(** Python's [str(uuid)]: 32 lower-case hexadecimal digits grouped 8-4-4-4-12. *)
Definition hex_char (d : N) : ascii :=
  match d with
  | 0%N => "0" | 1%N => "1" | 2%N => "2" | 3%N => "3"
  | 4%N => "4" | 5%N => "5" | 6%N => "6" | 7%N => "7"
  | 8%N => "8" | 9%N => "9" | 10%N => "a" | 11%N => "b"
  | 12%N => "c" | 13%N => "d" | 14%N => "e" | _ => "f"
  end%char.

Fixpoint hex_digits (width : nat) (n : N) (acc : string) : string :=
  match width with
  | O => acc
  | S w => hex_digits w (N.div n 16) (String (hex_char (N.modulo n 16)) acc)
  end.

Definition str_uuid (u : UUID) : string :=
  let h := hex_digits 32 u EmptyString in
  String.concat "-"
    [substring 0 8 h; substring 8 4 h; substring 12 4 h;
     substring 16 4 h; substring 20 12 h].

(** An f-string is the concatenation of its pieces. *)
Definition fstring (pieces : list string) : string := String.concat "" pieces.

(** Truthiness of an optional [str] query parameter: [None] and [''] are
    falsy. *)
Definition truthy (s : option string) : bool :=
  match s with
  | None => false
  | Some s => negb (String.eqb s "")
  end.

(** ** Status codes ([fastapi.status]) *)

Definition HTTP_200_OK : Z := 200.
Definition HTTP_201_CREATED : Z := 201.
Definition HTTP_204_NO_CONTENT : Z := 204.
Definition HTTP_303_SEE_OTHER : Z := 303.
Definition HTTP_400_BAD_REQUEST : Z := 400.
Definition HTTP_404_NOT_FOUND : Z := 404.
Definition HTTP_500_INTERNAL_SERVER_ERROR : Z := 500.

(** ** Schemas and models

    Modelled from the spec: [workout_api/atleta/schemas.py] and the three
    [models.py] are not part of the sources at hand.  The fields are the ones
    of the spec's data model (name, national id, weight, height, sex); the
    nested [categoria] and [centro_treinamento] objects carry a [nome], and the
    category and training-centre rows carry the [pk_id] read by [post]. *)

Module CategoriaIn.
Record t := mk { nome : string }.
End CategoriaIn.

Module CentroTreinamentoAtleta.
Record t := mk { nome : string }.
End CentroTreinamentoAtleta.

Module AtletaIn.
Record t := mk {
  nome : string;
  cpf : string;
  peso : float;
  altura : float;
  sexo : string;
  categoria : CategoriaIn.t;
  centro_treinamento : CentroTreinamentoAtleta.t
}.
End AtletaIn.

Module AtletaOut.
Record t := mk {
  id : UUID;
  created_at : datetime;
  nome : string;
  cpf : string;
  peso : float;
  altura : float;
  sexo : string;
  categoria : CategoriaIn.t;
  centro_treinamento : CentroTreinamentoAtleta.t
}.
End AtletaOut.

(** The body of a partial update.  A field is [None] when the body did not
    set it ([model_dump(exclude_unset=True)] leaves it out). *)
Module AtletaUpdate.
Record t := mk {
  nome : option string;
  cpf : option string;
  peso : option float;
  altura : option float;
  sexo : option string
}.
End AtletaUpdate.

Module CategoriaModel.
Record t := mk { pk_id : Z; nome : string }.
End CategoriaModel.

Module CentroTreinamentoModel.
Record t := mk { pk_id : Z; nome : string }.
End CentroTreinamentoModel.

(** An athlete row.  [pk_id] is the store's own key: [None] on an object that
    was never flushed, assigned from the table's sequence by the insert. *)
Module AtletaModel.
Record t := mk {
  pk_id : option Z;
  id : UUID;
  created_at : datetime;
  nome : string;
  cpf : string;
  peso : float;
  altura : float;
  sexo : string;
  categoria_id : Z;
  centro_treinamento_id : Z
}.

Definition has_pk (k : Z) (a : t) : bool :=
  match pk_id a with
  | Some p => Z.eqb p k
  | None => false
  end.

Definition with_pk (k : Z) (a : t) : t :=
  mk (Some k) (id a) (created_at a) (nome a) (cpf a) (peso a) (altura a)
     (sexo a) (categoria_id a) (centro_treinamento_id a).
End AtletaModel.

(** ** Exceptions and outcomes *)

Inductive exn : Type :=
| HTTPException (status_code : Z) (detail : string)
| IntegrityError          (* sqlalchemy.exc.IntegrityError: a constraint *)
| DBAPIError              (* any other error reported by the store *)
| StaleDataError          (* an UPDATE or DELETE matched no row *)
| InvalidRequestError     (* the object is not persistent *)
| AttributeError.         (* attribute access on None *)

Inductive outcome (A : Type) : Type :=
| Return (a : A)
| Raise (e : exn).
Arguments Return {A} a.
Arguments Raise {A} e.

(** What the framework answers: the route's [status_code] on return, the
    exception's own code for an [HTTPException], 500 for anything else. *)
Definition response_status {A} (route_status : Z) (o : outcome A) : Z :=
  match o with
  | Return _ => route_status
  | Raise (HTTPException c _) => c
  | Raise _ => HTTP_500_INTERNAL_SERVER_ERROR
  end.

(** ** The relational store

    Modelled from the spec: the store is an external collaborator (section 6).
    Tables are lists in the store's default order; the athlete table enforces
    the uniqueness of [cpf] and the two foreign keys.  What the store does with
    a negative LIMIT or OFFSET is left to the store by the spec, so it is a
    parameter of the database: a [Strict] store rejects the statement, a
    [Lenient] one reads a negative LIMIT as no limit and a negative OFFSET
    as zero. *)

Inductive bounds_rule : Type := Strict | Lenient.

Record Database := mkDatabase {
  negative_bounds : bounds_rule;
  categorias : list CategoriaModel.t;
  centros_treinamento : list CentroTreinamentoModel.t;
  atletas : list AtletaModel.t;
  atletas_pk_seq : Z
}.

Definition set_atletas (db : Database) (rows : list AtletaModel.t) (seq : Z)
  : Database :=
  mkDatabase (negative_bounds db) (categorias db) (centros_treinamento db)
             rows seq.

## EXERCISE GOAL
Give the number of lines in the entries that contain "spec", and add nothing.

## ANSWER SPACE
4